• HOW TO COMPLETE THIS TASK
What lines of the listing below contain the word "Ltac"? Copy each of them out.

• MATERIALS PROVIDED
(** groupEventsByDate files the events under the date their start shows:
    under each date are the events of the pane that show it, all of them and
    no other, in the order of the list; an event is under one date only. *)
Theorem groupEventsByDate_sorts_by_shown_date (m : Model) (key : string) :
  groupEventsByDate m key =
  filter (fun event =>
            String.eqb key
              (time.Format_DateOnly (CalendarEvent.StartTime event)))
    (events m) /\
  forall event,
    In event (groupEventsByDate m key) <->
    In event (events m) /\
    key = time.Format_DateOnly (CalendarEvent.StartTime event).
Proof.
  rewrite groupEventsByDate_sorts_by_shown_date_aux. split; [reflexivity|].
  intros event. rewrite filter_In, String.eqb_eq. reflexivity.
Qed.

(** formatDateHeader compares the midnight of the date, which time.Parse has
    put in UTC, with the midnight that begins today in the zone of the
    clock: when that zone is not at offset zero the two are never the same
    instant, nor a day apart, and no date is ever headed Today or
    Tomorrow. *)
Theorem formatDateHeader_no_today_off_utc (local : Z) (now : time.Time)
  (dateStr : string) :
  time.offset_of local (time.Loc now) <> 0%Z ->
  (- 86400 < time.offset_of local (time.Loc now) < 86400)%Z ->
  formatDateHeader local now dateStr =
  match time.Parse_DateOnly dateStr with
  | Some t => time.Format_Mon_Jan_2 t
  | None => dateStr
  end.
Proof.
  intros Hnz Hoff. unfold formatDateHeader.
  destruct (time.Parse_DateOnly dateStr) as [t|] eqn:Hp; [|reflexivity].
  assert (Hutc : time.Loc t = time.UTC).
  { unfold time.Parse_DateOnly in Hp.
    repeat match type of Hp with
           | match ?s with EmptyString => _ | String _ _ => _ end = _ =>
               destruct s; try discriminate
           | (if ?b then _ else _) = _ => destruct b; try discriminate
           end.
    now injection Hp as <-. }
  unfold time.Equal, time.Equal_Add, time.Unix. cbn [time.Year time.Month
    time.Day time.Hour time.Minute time.Second time.Loc time.Nanosecond].
  rewrite Hutc. fold (time.offset_of local (time.Loc now)).
  set (d1 := time.days_from_civil (time.Year t) (time.Month t) (time.Day t)).
  set (d2 := time.days_from_civil (time.Year now) (time.Month now)
               (time.Day now)).
  set (off := time.offset_of local (time.Loc now)) in *.
  destruct (Z.eqb_spec (d1 * 86400 + 0 * 3600 + 0 * 60 + 0 - 0)
              (d2 * 86400 + 0 * 3600 + 0 * 60 + 0 - off + 0)) as [E|_];
    [exfalso; lia|].
  cbn [andb].
  destruct (Z.eqb_spec (d1 * 86400 + 0 * 3600 + 0 * 60 + 0 - 0)
              (d2 * 86400 + 0 * 3600 + 0 * 60 + 0 - off + 86400)) as [E|_];
    [exfalso; lia|].
  reflexivity.
Qed.
(** ** Record update

    [Eta R] rebuilds a record from its projections.  [Setter p] replaces the
    field [p]; its instances are computed from [Eta] by abstracting the
    projection, so that a record needs one instance and every field gets the
    [r <| p := v |>] notation. *)
Class Eta (R : Type) := eta : R → R.
Class Setter {R T : Type} (p : R → T) := upd : (T → T) → R → R.
Global Arguments upd {R T} p {_} _ _ : simpl nomatch.

Ltac make_setter p :=
  let f := fresh "f" in
  let r := fresh "r" in
  lazymatch type of p with
  | ?R → ?T =>
      refine (fun (f : T → T) (r : R) => _);
      let e := constr:(_ : Eta R) in
      let body := eval hnf in (e r) in
      let body := eval pattern (p r) in body in
      lazymatch body with
      | ?F _ => let new := eval cbv beta in (F (f (p r))) in exact new
      end
  end.

#[export] Hint Extern 1 (Setter ?p) => (unfold Setter; make_setter p) : typeclass_instances.

Notation "r <| p := v |>" := (upd p (λ _, v) r)
  (at level 1, left associativity, p at level 0, v at level 99).

(** ** Automation

    [deex] opens existentials and conjunctions, [bools] turns boolean
    hypotheses into propositions, [ifs] splits the tests of the goal. *)
Create HintDb meow.
Create Rewrite HintDb len.

Ltac deex :=
  repeat match goal with
  | H : ∃ _, _ |- _ => destruct H
  | H : _ ∧ _ |- _ => destruct H
  end.

Ltac bools :=
  repeat match goal with
  | H : negb _ = true |- _ => apply negb_true_iff in H
  | H : negb _ = false |- _ => apply negb_false_iff in H
  | H : _ && _ = true |- _ => apply andb_true_iff in H as [? ?]
  | H : _ || _ = false |- _ => apply orb_false_iff in H as [? ?]
  | H : bool_decide _ = true |- _ => apply bool_decide_eq_true in H
  | H : bool_decide _ = false |- _ => apply bool_decide_eq_false in H
  end.

Ltac ifs :=
  repeat match goal with
  | |- context [if ?b then _ else _] =>
      lazymatch type of b with
      | bool => destruct b eqn:?
      | _ => destruct b
      end
  end.

(** ** Machine integers and time

    Go's [int] and [int64] are 64-bit; values that the code only compares or
    copies are kept as [Z].  A [time.Time] is the count of nanoseconds since
    the Unix epoch, and its zero value is 1 January of year 1. *)
Abbreviation time := Z (only parsing).
Abbreviation duration := Z (only parsing).

Definition zero_time : time := -62135596800000000000.
Definition IsZero (t : time) : bool := bool_decide (t = zero_time).

Definition Second : duration := 1000000000.
Definition Millisecond : duration := 1000000.
Definition Minute : duration := 60 * Second.
Definition Hour : duration := 60 * Minute.

Definition maxInt64 : Z := 2 ^ 63 - 1.
Definition minInt64 : Z := - 2 ^ 63.
Definition wrap_uint64 (x : Z) : Z := x `mod` 2 ^ 64.
Definition wrap_byte (x : Z) : Z := x `mod` 256.

(** [t.Sub(u)] saturates at the bounds of [time.Duration]. *)
Definition Sub (t u : time) : duration := Z.max minInt64 (Z.min maxInt64 (t - u)).

(** [t.After(u)] and [t.Before(u)]. *)
Definition After (t u : time) : bool := bool_decide (u < t).
Definition Before (t u : time) : bool := bool_decide (t < u).

Lemma Sub_gt (t u : time) (d : duration) :
  (minInt64 ≤ d < maxInt64) → (d < Sub t u) ↔ (d < t - u).
Proof. unfold Sub. lia. Qed.

Lemma Sub_le (t u : time) (d : duration) :
  (minInt64 ≤ d < maxInt64) → (Sub t u ≤ d) ↔ (t - u ≤ d).
Proof. unfold Sub. lia. Qed.

(** ** Byte slices

    A Go [[]byte] is a list of integers, [is_byte] bounds its elements.
    Indexing and slicing panic outside of the bounds: they return [None], and
    so does every function that uses them (the option monad).  A model that
    never returns [None] is free of such panics.  A slice expression whose
    bound exceeds the length but not the capacity does not panic in Go; here it
    does, so the absence of panics also says that no byte beyond the length is
    read. *)
Definition is_byte (b : Z) : Prop := (0 ≤ b < 256).
Abbreviation bytes := (list Z) (only parsing).

Definition len {A} (l : list A) : Z := Z.of_nat (length l).

Definition idx (l : bytes) (i : Z) : option Z :=
  if bool_decide (i < 0) then None else l !! Z.to_nat i.

Definition slice {A} (l : list A) (a b : Z) : option (list A) :=
  if bool_decide (0 ≤ a ∧ a ≤ b ∧ b ≤ len l)
  then Some (take (Z.to_nat (b - a)) (drop (Z.to_nat a) l))
  else None.

(** [binary.BigEndian.Uint16] and [Uint32] of the bytes at [i]. *)
Definition be16 (l : bytes) (i : Z) : option Z :=
  h ← idx l i; b ← idx l (i + 1); Some (h * 256 + b).

Definition be32 (l : bytes) (i : Z) : option Z :=
  h ← be16 l i; b ← be16 l (i + 2); Some (h * 65536 + b).

(** [bytes.HasPrefix]. *)
Fixpoint has_prefix (p l : bytes) : bool :=
  match p, l with
  | [], _ => true
  | x :: p, y :: l => bool_decide (x = y) && has_prefix p l
  | _ :: _, [] => false
  end.

(** [bytes.Index], [-1] when absent. *)
Fixpoint index_from (p l : bytes) (i : Z) : Z :=
  if has_prefix p l then i
  else match l with
       | [] => -1
       | _ :: l => index_from p l (i + 1)
       end.
Definition index (l p : bytes) : Z := index_from p l 0.

Lemma len_nonneg {A} (l : list A) : (0 ≤ len l).
Proof. unfold len. lia. Qed.

Lemma len_app {A} (l k : list A) : len (l ++ k) = (len l + len k).
Proof. unfold len. rewrite length_app. lia. Qed.

Lemma len_cons {A} (x : A) (l : list A) : len (x :: l) = (1 + len l).
Proof. unfold len. simpl. lia. Qed.

Lemma len_nil {A} : len (@nil A) = 0.
Proof. done. Qed.

Lemma len_0 {A} (l : list A) : len l = 0 → l = [].
Proof. destruct l; [done|]. rewrite len_cons. pose proof (len_nonneg l). lia. Qed.

#[export] Hint Rewrite @len_app @len_cons @len_nil : len.
#[export] Hint Resolve len_nonneg : meow.

(** [lens] makes the lengths of concatenations explicit before [lia]. *)
Ltac lens :=
  autorewrite with len in *;
  repeat match goal with
  | |- context [len ?l] =>
      lazymatch goal with
      | _ : (0 ≤ len l) |- _ => fail
      | _ => pose proof (len_nonneg l)
      end
  | _ : context [len ?l] |- _ =>
      lazymatch goal with
      | _ : (0 ≤ len l) |- _ => fail
      | _ => pose proof (len_nonneg l)
      end
  end;
  try lia.

Lemma idx_is_Some l i : (0 ≤ i < len l) → ∃ b, idx l i = Some b.
Proof.
  intros Hi. unfold idx. rewrite bool_decide_false by lia.
  apply lookup_lt_is_Some_2. unfold len in Hi. lia.
Qed.

Lemma idx_Some_bound l i b : idx l i = Some b → (0 ≤ i < len l).
Proof.
  unfold idx. case_bool_decide; [done|]. intros Hb%lookup_lt_Some. unfold len. lia.
Qed.

Lemma idx_byte l i b : Forall is_byte l → idx l i = Some b → is_byte b.
Proof.
  unfold idx. case_bool_decide; [done|]. intros Hl Hb.
  by eapply (Forall_lookup_1 is_byte).
Qed.

Lemma idx_app_l l k i : (i < len l) → idx (l ++ k) i = idx l i.
Proof.
  intros Hi. unfold idx. case_bool_decide; [done|].
  apply lookup_app_l. unfold len in Hi. lia.
Qed.

Lemma idx_app_r l k i : (len l ≤ i) → idx (l ++ k) i = idx k (i - len l).
Proof.
  unfold idx, len. intros Hi. rewrite !bool_decide_false by lia.
  rewrite lookup_app_r by lia. f_equal. lia.
Qed.

Lemma idx_0 x l : idx (x :: l) 0 = Some x.
Proof. done. Qed.

Lemma idx_cons x l i : (0 < i) → idx (x :: l) i = idx l (i - 1).
Proof.
  intros Hi. apply (idx_app_r [x] l i). unfold len. simpl. lia.
Qed.

Lemma slice_is_Some {A} (l : list A) a b :
  (0 ≤ a ≤ b) → (b ≤ len l) →
  slice l a b = Some (take (Z.to_nat (b - a)) (drop (Z.to_nat a) l)).
Proof. intros ??. unfold slice. by rewrite bool_decide_true by lia. Qed.

Lemma slice_len {A} (l k : list A) a b : slice l a b = Some k → len k = (b - a).
Proof.
  unfold slice, len. case_bool_decide; [|done]. intros [= <-].
  rewrite length_take, length_drop. lia.
Qed.

Lemma slice_split {A} (l k : list A) a b :
  slice l a b = Some k → ∃ p q, l = p ++ k ++ q ∧ len p = a.
Proof.
  unfold slice. case_bool_decide as Hb; [|done]. intros [= <-].
  exists (take (Z.to_nat a) l), (drop (Z.to_nat (b - a)) (drop (Z.to_nat a) l)).
  rewrite !take_drop. split; [done|]. unfold len in *. rewrite length_take. lia.
Qed.

Lemma slice_app {A} (p k q : list A) a b :
  len p = a → len k = (b - a) → slice (p ++ k ++ q) a b = Some k.
Proof.
  intros Hp Hk. rewrite slice_is_Some by (rewrite ?len_app; lens).
  unfold len in *. f_equal.
  replace (Z.to_nat a) with (length p) by lia.
  rewrite drop_app_length.
  replace (Z.to_nat (b - a)) with (length k) by lia.
  apply take_app_length.
Qed.

Lemma be16_is_Some l i : (0 ≤ i) → (i + 1 < len l) → ∃ v, be16 l i = Some v.
Proof.
  intros ??. unfold be16.
  destruct (idx_is_Some l i) as [x ->]; [lia|].
  destruct (idx_is_Some l (i + 1)) as [y ->]; [lia|]. simpl. eauto.
Qed.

• SOLUTION TO THE EXERCISE
Ltac make_setter p :=
Ltac deex :=
Ltac bools :=
Ltac ifs :=
Ltac lens :=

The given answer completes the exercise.